Sunday a pregnant woman died from the swine flu in Egypt in an intensive care unit from a Beheira governorate hospital in Nile Delta.
A health ministry spokesperson said the woman was six months pregnant when she died and that she had been admitted in the hospital for five days. The woman who was not named was 31 years old and was admitted on November 8 because of symptoms resembling the swine flu.
Professor Dr. Hossam Abdel Ghaffar, the head of department of Otorhinolaryngology Faculty of Medicine Fayoum University in Egypt said the six months pregnant woman was placed in intensive care the moment the woman did not respond to the medicine.
“We thought it was bird flu, but she tested positive for the H1N1 flu instead,”
Dr. Hossam Abdel Ghaffar said.
Two people have died in the past week because of the bird flu virus in Egypt.

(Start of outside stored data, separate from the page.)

(* ===== verification/HelpDto.v ===== *)
(** * The Help contract

    [grokptah-help-contract/src/dto.rs]: identities, manifests, grants,
    admissions, requests, validated answers, denials, receipts and the views a
    renderer is handed, each with its digest. *)

From S2P Require Import Prelude Text Ids Result HelpDigest HelpCorpus.
From stdpp Require Import pretty.

(** ** Inbound vocabulary and identity *)

Record HelpAsk := MkHelpAsk {
  ask_session : string;
  ask_question : string;
  ask_locale : option string
}.

(** [HelpFollow] and [HelpCancelRequest] have the same fields. *)
Record HelpHandle := MkHelpHandle {
  hh_session : string;
  hh_handle : string
}.

Inductive PrincipalKind := KAnonymous | KMember | KOperator.

Record Principal := MkPrincipal {
  pr_principal_id : string;
  pr_tenant_id : string;
  pr_session_id : string;
  pr_kind : PrincipalKind;
  pr_capabilities : list string;
  pr_visibility_ceiling : Visibility
}.

(** ** Manifest *)

Record ManifestEntry := MkManifestEntry {
  me_article_id : string;
  me_article_digest : string;
  me_chunk_ids : list string;
  me_source_ids : list string;
  me_visibility : Visibility
}.

Record Manifest := MkManifest {
  mf_revision : Z;
  mf_corpus_digest : string;
  mf_source_digest : string;
  mf_entries : list ManifestEntry;
  mf_digest : string
}.

(** One entry as the digest flattens it. *)
Definition flatten_entry (entry : ManifestEntry) : string :=
  me_article_id entry +:+ NUL +:+ me_article_digest entry +:+ NUL
  +:+ String.concat "," (me_chunk_ids entry) +:+ NUL
  +:+ String.concat "," (me_source_ids entry) +:+ NUL
  +:+ visibility_as_str (me_visibility entry).

Definition allows_chunk (m : Manifest) (chunk_id : string) : bool :=
  existsb (λ entry, existsb (λ id, bool_decide (id = chunk_id)) (me_chunk_ids entry)) (mf_entries m).

Definition allows_source (m : Manifest) (source_id : string) : bool :=
  existsb (λ entry, existsb (λ id, bool_decide (id = source_id)) (me_source_ids entry)) (mf_entries m).

(** ** Grant, admission, request *)

Record Grant := MkGrant {
  gr_grant_id : string;
  gr_principal_id : string;
  gr_tenant_id : string;
  gr_session_id : string;
  gr_corpus_digest : string;
  gr_manifest_digest : string;
  gr_manifest_revision : Z;
  gr_visibility_ceiling : Visibility;
  gr_capabilities : list string;
  gr_issued_at_ms : Z;
  gr_expires_at_ms : Z;
  gr_digest : string
}.

Record Admission := MkAdmission {
  ad_admission_id : string;
  ad_grant_id : string;
  ad_grant_digest : string;
  ad_request_digest : string;
  ad_admitted_at_ms : Z;
  ad_deadline_ms : Z;
  ad_digest : string
}.

Record ContextChunk := MkContextChunk {
  cc_chunk_id : string;
  cc_chunk_digest : string;
  cc_source_ids : list string;
  cc_text : string
}.

Record HelpRequest := MkHelpRequest {
  rq_request_id : string;
  rq_corpus_digest : string;
  rq_manifest_revision : Z;
  rq_question : string;
  rq_locale : string;
  rq_context : list ContextChunk;
  rq_instruction : string;
  rq_digest : string
}.

#[export] Instance PrincipalKind_eq_dec : EqDecision PrincipalKind.
Proof. solve_decision. Defined.
#[export] Instance ManifestEntry_eq_dec : EqDecision ManifestEntry.
Proof. solve_decision. Defined.
#[export] Instance ContextChunk_eq_dec : EqDecision ContextChunk.
Proof. solve_decision. Defined.
#[export] Instance HelpRequest_eq_dec : EqDecision HelpRequest.
Proof. solve_decision. Defined.

Section digests.
Context {SH : Sha256}.

Definition manifest_digest (revision : Z) (corpus_digest source_digest : string)
    (entries : list ManifestEntry) : string :=
  domain_digest domain.MANIFEST
    ([pretty revision; corpus_digest; source_digest] ++ (flatten_entry <$> entries)).

Definition grant_digest (grant_id principal_id tenant_id session_id corpus_digest manifest_digest : string)
    (manifest_revision : Z) (visibility_ceiling : Visibility) (capabilities : list string)
    (issued_at_ms expires_at_ms : Z) : string :=
  domain_digest domain.GRANT
    ([grant_id; principal_id; tenant_id; session_id; corpus_digest; manifest_digest;
      pretty manifest_revision; visibility_as_str visibility_ceiling;
      pretty issued_at_ms; pretty expires_at_ms] ++ capabilities).

Definition admission_digest (admission_id grant_id grant_digest request_digest : string)
    (admitted_at_ms deadline_ms : Z) : string :=
  domain_digest domain.ADMISSION
    [admission_id; grant_id; grant_digest; request_digest; pretty admitted_at_ms; pretty deadline_ms].

Definition context_fields (k : ContextChunk) : list string :=
  [cc_chunk_id k; cc_chunk_digest k; cc_text k; "sources"; count_of (cc_source_ids k)]
  ++ cc_source_ids k.

Definition request_fields (request_id corpus_digest : string) (manifest_revision : Z)
    (question locale : string) (context : list ContextChunk) (instruction : string) : list string :=
  [request_id; corpus_digest; pretty manifest_revision; question; locale; instruction;
   "context"; count_of context] ++ (context ≫= context_fields).

Definition request_digest (request_id corpus_digest : string) (manifest_revision : Z)
    (question locale : string) (context : list ContextChunk) (instruction : string) : string :=
  domain_digest domain.REQUEST
    (request_fields request_id corpus_digest manifest_revision question locale context instruction).

End digests.

(** ** Validated answers *)

Record CitationSpan := MkCitationSpan {
  sp_chunk_id : string;
  sp_chunk_digest : string;
  sp_source_id : string;
  sp_source_digest : string;
  sp_start : nat;
  sp_end : nat
}.

Record Claim := MkClaim {
  cl_ordinal : nat;
  cl_text : string;
  cl_spans : list CitationSpan
}.

Inductive RedactionKind := Secret | Path | Control | Bidi | Markup.

Definition redaction_kind_as_str (k : RedactionKind) : string :=
  match k with
  | Secret => "secret" | Path => "path" | Control => "control" | Bidi => "bidi" | Markup => "markup"
  end.

Record ValidatedAnswer := MkValidatedAnswer {
  va_request_id : string;
  va_corpus_digest : string;
  va_claims : list Claim;
  va_redactions : list RedactionKind;
  va_abstained : bool
}.

(** ** Denial *)

Inductive DenyReason :=
  | StaleRevision | Expired | Revoked | SourceDrift | CrossTenantReplay | SubstitutedRequest
  | UnknownSession | MissingCapability | VisibilityCeiling | Saturated | DeadlineExceeded
  | UnknownHandle.

Definition deny_reason_as_str (r : DenyReason) : string :=
  match r with
  | StaleRevision => "stale_revision"
  | Expired => "expired"
  | Revoked => "revoked"
  | SourceDrift => "source_drift"
  | CrossTenantReplay => "cross_tenant_replay"
  | SubstitutedRequest => "substituted_request"
  | UnknownSession => "unknown_session"
  | MissingCapability => "missing_capability"
  | VisibilityCeiling => "visibility_ceiling"
  | Saturated => "saturated"
  | DeadlineExceeded => "deadline_exceeded"
  | UnknownHandle => "unknown_handle"
  end.

Inductive PublicErrorCode := NotAvailable | Busy | Timeout.

Definition public_error_as_str (c : PublicErrorCode) : string :=
  match c with NotAvailable => "not_available" | Busy => "busy" | Timeout => "timeout" end.

Definition public_error_message (c : PublicErrorCode) : string :=
  match c with
  | NotAvailable => "Help cannot answer that right now."
  | Busy => "Help is busy. Try again shortly."
  | Timeout => "Help took too long and stopped."
  end.

Definition deny_public_code (r : DenyReason) : PublicErrorCode :=
  match r with
  | StaleRevision | Expired | Revoked | SourceDrift | CrossTenantReplay | SubstitutedRequest
  | UnknownSession | MissingCapability | VisibilityCeiling | UnknownHandle => NotAvailable
  | Saturated => Busy
  | DeadlineExceeded => Timeout
  end.

(** ** Receipts *)

Inductive Outcome := OAnswered | OAbstained | ODenied | OCancelled | OAbandoned | OTimedOut.

Definition outcome_as_str (o : Outcome) : string :=
  match o with
  | OAnswered => "answered" | OAbstained => "abstained" | ODenied => "denied"
  | OCancelled => "cancelled" | OAbandoned => "abandoned" | OTimedOut => "timed_out"
  end.

Inductive SendCertainty := NotSent | Sent | Unknown.

Definition send_certainty_as_str (c : SendCertainty) : string :=
  match c with NotSent => "not_sent" | Sent => "sent" | Unknown => "unknown" end.

Record RedactionCount := MkRedactionCount {
  rc_kind : RedactionKind;
  rc_count : nat
}.

Record Receipt := MkReceipt {
  re_receipt_id : string;
  re_run_id : string;
  re_request_id : string;
  re_principal_id : string;
  re_tenant_id : string;
  re_session_id : string;
  re_corpus_digest : string;
  re_manifest_revision : Z;
  re_request_digest : string;
  re_outcome : Outcome;
  re_send_certainty : SendCertainty;
  re_deny_reason : option DenyReason;
  re_public_code : option PublicErrorCode;
  re_claim_count : nat;
  re_span_count : nat;
  re_redactions : list RedactionCount;
  re_started_at_ms : Z;
  re_finished_at_ms : Z;
  re_digest : string
}.

Definition receipt_digest `{Sha256} (receipt_id run_id request_id request_digest : string)
    (outcome : Outcome) (send_certainty : SendCertainty) (claim_count span_count : nat)
    (finished_at_ms : Z) : string :=
  domain_digest domain.RECEIPT
    [receipt_id; run_id; request_id; request_digest; outcome_as_str outcome;
     send_certainty_as_str send_certainty; pretty claim_count; pretty span_count; pretty finished_at_ms].

(** ** Projections *)

Record CitationProjection := MkCitationProjection {
  cp_source_id : string;
  cp_path : string;
  cp_heading : string;
  cp_quote : string
}.

Record ClaimProjection := MkClaimProjection {
  cj_ordinal : nat;
  cj_text : string;
  cj_citations : list CitationProjection
}.

Inductive ProjectionStatus := PQueued | PRunning | PAnswered | PAbstained | PUnavailable.

Definition projection_status_as_str (s : ProjectionStatus) : string :=
  match s with
  | PQueued => "queued" | PRunning => "running" | PAnswered => "answered"
  | PAbstained => "abstained" | PUnavailable => "unavailable"
  end.

Record HelpProjection := MkHelpProjection {
  hp_handle : string;
  hp_status : ProjectionStatus;
  hp_claims : list ClaimProjection;
  hp_error : option PublicErrorCode;
  hp_message : option string
}.

Record ReceiptProjection := MkReceiptProjection {
  rp_receipt_id : string;
  rp_run_id : string;
  rp_outcome : string;
  rp_send_certainty : string;
  rp_claim_count : nat;
  rp_span_count : nat;
  rp_redactions : list RedactionCount;
  rp_corpus_digest : string;
  rp_manifest_revision : Z;
  rp_started_at_ms : Z;
  rp_finished_at_ms : Z;
  rp_digest : string
}.

Definition receipt_projection (r : Receipt) : ReceiptProjection :=
  {| rp_receipt_id := re_receipt_id r; rp_run_id := re_run_id r;
     rp_outcome := outcome_as_str (re_outcome r);
     rp_send_certainty := send_certainty_as_str (re_send_certainty r);
     rp_claim_count := re_claim_count r; rp_span_count := re_span_count r;
     rp_redactions := re_redactions r; rp_corpus_digest := re_corpus_digest r;
     rp_manifest_revision := re_manifest_revision r; rp_started_at_ms := re_started_at_ms r;
     rp_finished_at_ms := re_finished_at_ms r; rp_digest := re_digest r |}.

Record BoundsProjection := MkBoundsProjection {
  bp_max_concurrency : nat;
  bp_max_queued : nat;
  bp_deadline_ms : Z;
  bp_single_request : bool;
  bp_tools_enabled : bool;
  bp_history_enabled : bool;
  bp_workspace_enabled : bool;
  bp_fallback_enabled : bool
}.

#[export] Instance CitationSpan_eq_dec : EqDecision CitationSpan.
Proof. solve_decision. Defined.
#[export] Instance RedactionKind_eq_dec : EqDecision RedactionKind.
Proof. solve_decision. Defined.
#[export] Instance DenyReason_eq_dec : EqDecision DenyReason.
Proof. solve_decision. Defined.
#[export] Instance SendCertainty_eq_dec : EqDecision SendCertainty.
Proof. solve_decision. Defined.
#[export] Instance ProjectionStatus_eq_dec : EqDecision ProjectionStatus.
Proof. solve_decision. Defined.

Doctors suspected the woman showed symptoms of the H1N1 virus, known more commonly as the swine flu (an infection caused by swine influenza viruses) and the woman was admitted on 18 November in the Kafr Al-Dawar Hospital.
She was rapidly transported to another specialized hospital and put in the intensive care unit because the virus is more dangerous for children, the elderly and pregnant women.
Despite all the efforts, the woman did not respond to the medication given to her and died.
With more than 60 people reported dead because of the swine flu, the last spread of the disease in Egypt was between December 2013 and March 2014. Since then, the swine flu’s rate of infection has been more spaced out and lower.
The first appearance of the swine flu in Egypt was in 2009. The appearance of the disease caused universities and schools to close down for numerous weeks as panic spread in the country densely populated.
The virus mutated shortly after it was first found in pigs and after the presence of the virus forced an extensive killing of pigs throughout the country even though the World Health Organization said at that time that there is no evidence of the pigs transmitting the swine flu to humans.